Reading this book was a fluke – I added it to my list because I didn’t have a lot of “G’s” to read, because this book got the Nebula in 1995, and before I decided it was too dangerous to veer “off-list.” I haven’t been too impressed with the Nebulas, to be frank. Just because it happened to be the best book that year doesn’t always mean it belongs on my best book list. By the time I got to this one, I was worried – many of my off-listers hadn’t panned out so well.
This one was much better, a pleasant and readable surprise, and not only because the author had a firm understanding of how a sewage plant works (which strangely, I do too, because of my last job as Water Conservation Coordinator). I read it in a day or so, because I liked the triple-point of view and the setting and the characters. Other reviewers liked the themes of going down into hell and being forced to redeem oneself either successfully or not (Lot, Orpheus, some Babylonian dude), but the themes that really spoke to me were that of being an immigrant, not-belonging right inside your own world, or a strata of your world. It was beautiful, wistful, dangerous, and lonely.

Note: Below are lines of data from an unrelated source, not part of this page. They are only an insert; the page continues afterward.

(** The step [H] keeps the tree. *)
Ltac kept H S :=
  lazymatch type of H with
  | ?m ?s = Ret ?a ?s' => assert (S : same_skel s s') by (refine ((_ : pres same_skel m) s a s' H); skel)
  end.
Ltac skip_kept S := etransitivity; [apply same_follows, skel_same_tree; exact S|].

Section exits.
Context (kernel : list kcall → kcall → kreply).

Lemma exit_end ex p r w s a s' : tree s !! p = Some (slot_of r) → in_use (slot_of r) = true →
  (if w : bool then cleanup p
   else putp p (λ r, r.[mp_flags := Z.lor IN_USE ZOMBIE]);;; sig_proc_with kernel ex (mp_parent r) SIGCHLD) s = Ret a s' →
  ended p s s'.
Proof.
  intros Hp Hu H. assert (Hx : ∃ pid pp, pid_of (slot_of r) = Some pid ∧ parent_of (slot_of r) = Some pp).
  { destruct (slot_of r); [done|by do 2 eexists..]. }
  destruct Hx as (pid & pp & H1 & H2). exists (slot_of r), pid, pp. split_and!; [done..| |].
  - destruct w; [apply cleanup_tree in H as [-> _]; by left|]. right. minv H. apply skel_sig_ignored in H; [|reflexivity].
    rewrite (same_skel_tree _ _ H). destruct (tree_putp _ _ _ _ _ H0) as (q & Hq & _ & ->). f_equal.
    apply tree_lookup in Hq. rewrite Hp in Hq. injection Hq as Hq. rewrite Hq in H1, H2.
    change (Zombie (mp_pid q) (mp_parent q) = Zombie pid pp). unfold slot_of in H1, H2.
    destruct (negb _); [done|]. destruct (band (mp_flags q) ZOMBIE); cbn in H1, H2; congruence.
  - destruct w; [intros Hc; by eapply cleanup_count|]. minv H. apply skel_sig_ignored in H; [|reflexivity].
    apply skel_same_tree in H as [Ht Hn]. destruct (tree_putp _ _ _ _ _ H0) as (q & Hq & _ & Hz).
    assert (Hn' : procs_in_use s0 = procs_in_use s) by (revert H0; unfold putp; case_match; [|done]; by intros [= _ <-]).
    unfold count_ok. rewrite Hn, Hn', Ht. rewrite (used_ext (tree s0) (tree s)); [done|]. intros k. rewrite Hz.
    destruct (decide (k = p)) as [->|Hk]; [|by rewrite lookup_insert_ne]. rewrite lookup_insert_eq, Hp. cbn [fmap option_fmap option_map].
    by rewrite Hu.
Qed.

Definition ends_well (ex : Z → Z → P unit) : Prop :=
  ∀ p x s a s' y, tree s !! p = Some y → in_use y = true → ex p x s = Ret a s' → follows s s'.

Lemma adopted_follows p s s' s'' a : ended p s s' → for_list (zrange 0 NR_PROCS) (disinherit p) s' = Ret a s'' → follows s s''.
Proof.
  intros He Hl. assert (Hd : dom (tree s') = dom (tree s)).
  { destruct He as (x & pid & pp & Hx & _ & _ & [-> | ->] & _); apply dom_insert_lookup_L; by eexists. }
  assert (Hf : fewer s' s'') by (eapply (pres_for_list fewer); [|exact Hl]; intros; presto).
  assert (Hc : count_ok s' → count_ok s'').
  { assert (PreOrder (λ s s', count_ok s → count_ok s')) by (split; [by intros t|intros t t' t'' G1 G2; auto]).
    refine (pres_for_list (λ s s', count_ok s → count_ok s') _ _ _ _ _ _ Hl). intros q t b t' [_ G]%disinherit_step. exact G. }
  split_and!.
  - unfold fewer in *. rewrite (ended_lives _ _ _ He) in Hf. etransitivity; [exact Hf|]. by apply subseteq_difference_l.
  - intros Ht. apply (table_tree s'); [|by apply (table_tree s)]. apply (table_tree s s') in Ht; [|done].
    apply disinherit_all in Hl as [Hl _]; [|done]. apply reap_dom in Hl. rewrite Hl. apply dom_fmap_L.
  - intros Ht Hi. apply (table_tree s s') in Ht; [|done]. apply disinherit_all in Hl as [Hl _]; [|done].
    etransitivity; [apply (ended_tree p)|]; [|done|by apply reap_tstep].
    apply Hf in Hi. rewrite (ended_lives _ _ _ He) in Hi. set_solver.
  - intros H. apply Hc. destruct He as (_ & _ & _ & _ & _ & _ & _ & He). auto.
Qed.

Lemma exit_with_follows ex ck p x : (∀ q z, pres follows (ck q z)) → ∀ s a s' y, tree s !! p = Some y → in_use y = true →
  pm_exit_with kernel (sig_proc_with kernel ex) ck p x s = Ret a s' → follows s s'.
Proof.
  intros Hck s a s' y Hp Hy H. unfold pm_exit_with in H. minv H. apply getp_ret in H0 as [-> Hr].
  minv H. injection H0 as <- <-. minv H. apply getp_ret in H0 as [-> _]. cbv zeta in H. minv H.
  apply skel_release in H0. assert (H1 := same_skel_tree _ _ H0). minv H. apply getp_ret in H2 as [-> _]. minv H.
  apply tree_lookup in Hr. rewrite Hp in Hr. injection Hr as ->. rewrite <-H1 in Hp. apply exit_end in H2; [|done..].
  minv H. apply (adopted_follows _ _ _ _ _ H2) in H3.
  assert (Hs : follows s s0) by (by apply same_follows, skel_same_tree). etransitivity; [exact Hs|]. etransitivity; [exact H3|].
  destruct (negb _); [|by injection H as _ <-]. minv H. injection H as _ <-. by eapply Hck.
Qed.

Lemma terminate_follows ex p x s a s' y : ends_well ex → tree s !! p = Some y → in_use y = true →
  terminate_with kernel ex p x s = Ret a s' → follows s s'.
Proof.
  intros Hex Hp Hy H. unfold terminate_with in H. destruct (sigismember ign_sset x); [by injection H as _ <-|].
  minv H. kept H0 S0. minv H. kept H1 S1.
  assert (S2 : same_skel s s1) by (by etransitivity). skip_kept S2.
  eapply Hex; [|exact Hy|exact H]. by rewrite (same_skel_tree _ _ S2).
Qed.
Lemma sig_follows ex p x : ends_well ex → pres follows (sig_proc_with kernel ex p x).
Proof.
  intros Hex s a s' H. unfold sig_proc_with in H. minv H. apply getp_ret in H0 as [-> Hr]. apply tree_lookup in Hr.
  destruct (alive a0) eqn:Ha; [|done]. cbn [negb] in H.
  assert (Hu : in_use (slot_of a0) = true) by (rewrite slot_in_use; rewrite alive_band in Ha; by destruct (band _ IN_USE)).
  destruct (_ && _); [kept H S0; by skip_kept S0|]. destruct (sigismember (mp_ignore a0) x); [by injection H as _ <-|].
  destruct (sigismember (mp_sigmask a0) x); [kept H S0; by skip_kept S0|].
  minv H. kept H0 S0. skip_kept S0. rewrite <-(same_skel_tree _ _ S0) in Hr.
  destruct (sigismember (mp_catch a0) x).
  - minv H. kept H1 S1. skip_kept S1. destruct a2; [by injection H as _ <-|].
    rewrite <-(same_skel_tree _ _ S1) in Hr. by eapply terminate_follows.
  - destruct (sigismember (mp_sig2mess a0) x); [kept H S1; by skip_kept S1|]. by eapply terminate_follows.
Qed.
Lemma check_follows sp id sig : (∀ p x, pres follows (sp p x)) → pres follows (check_sig_with sp id sig).
Proof. intros H. unfold check_sig_with, check_step. presto. Qed.
Lemma exit_n_follows n : ends_well (pm_exit_n kernel (λ _ _, spin) n).
Proof.
  induction n as [|n IH]; intros p x s a s' y Hp Hy H; [done|]. cbn [pm_exit_n] in H.
  eapply exit_with_follows; [|exact Hp|exact Hy|exact H]. intros q z. apply check_follows. intros. by apply sig_follows.
Qed.
Lemma exit_follows : ends_well (pm_exit kernel).
Proof. exact (exit_n_follows proc_fuel). Qed.
Lemma sig_proc_follows p x : pres follows (sig_proc kernel p x).
Proof. apply sig_follows, exit_follows. Qed.
Lemma check_sig_follows id sig : pres follows (check_sig kernel id sig).
Proof. apply check_follows, sig_proc_follows. Qed.
End exits.
#[export] Hint Resolve sig_proc_follows check_sig_follows : pres.

(** ** The other calls *)
#[local] Opaque pm_exit.
Section handlers.
Context (kernel : list kcall → kcall → kreply) (layout : Z → pms → list Z).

This was a finely written, autumn-poetic book that never quite got too literature-y, although I thought the ending was flawed, so much so that it threw the rest of the book off for me. But it was lovely to read, I enjoyed the characters, and I am interested in reading Griffith’s first book, Ammonite.
It’s hard for me to draw a lesson from this book, even though I truly enjoyed it. Is it because she is not quite an Olympic writer (versus the Nationals, like in ice-skating?). But it belongs on my list, none the less. Maybe, finding themes in older literature that delineate the themes in my own story, and weaving references to that older literature back in? Tricky to do, time consuming, but most certainly rewarding.
Oh, and this is important: sophisticated inside knowledge (in this case, how waste water is handled, informs and strengthens a story as well.)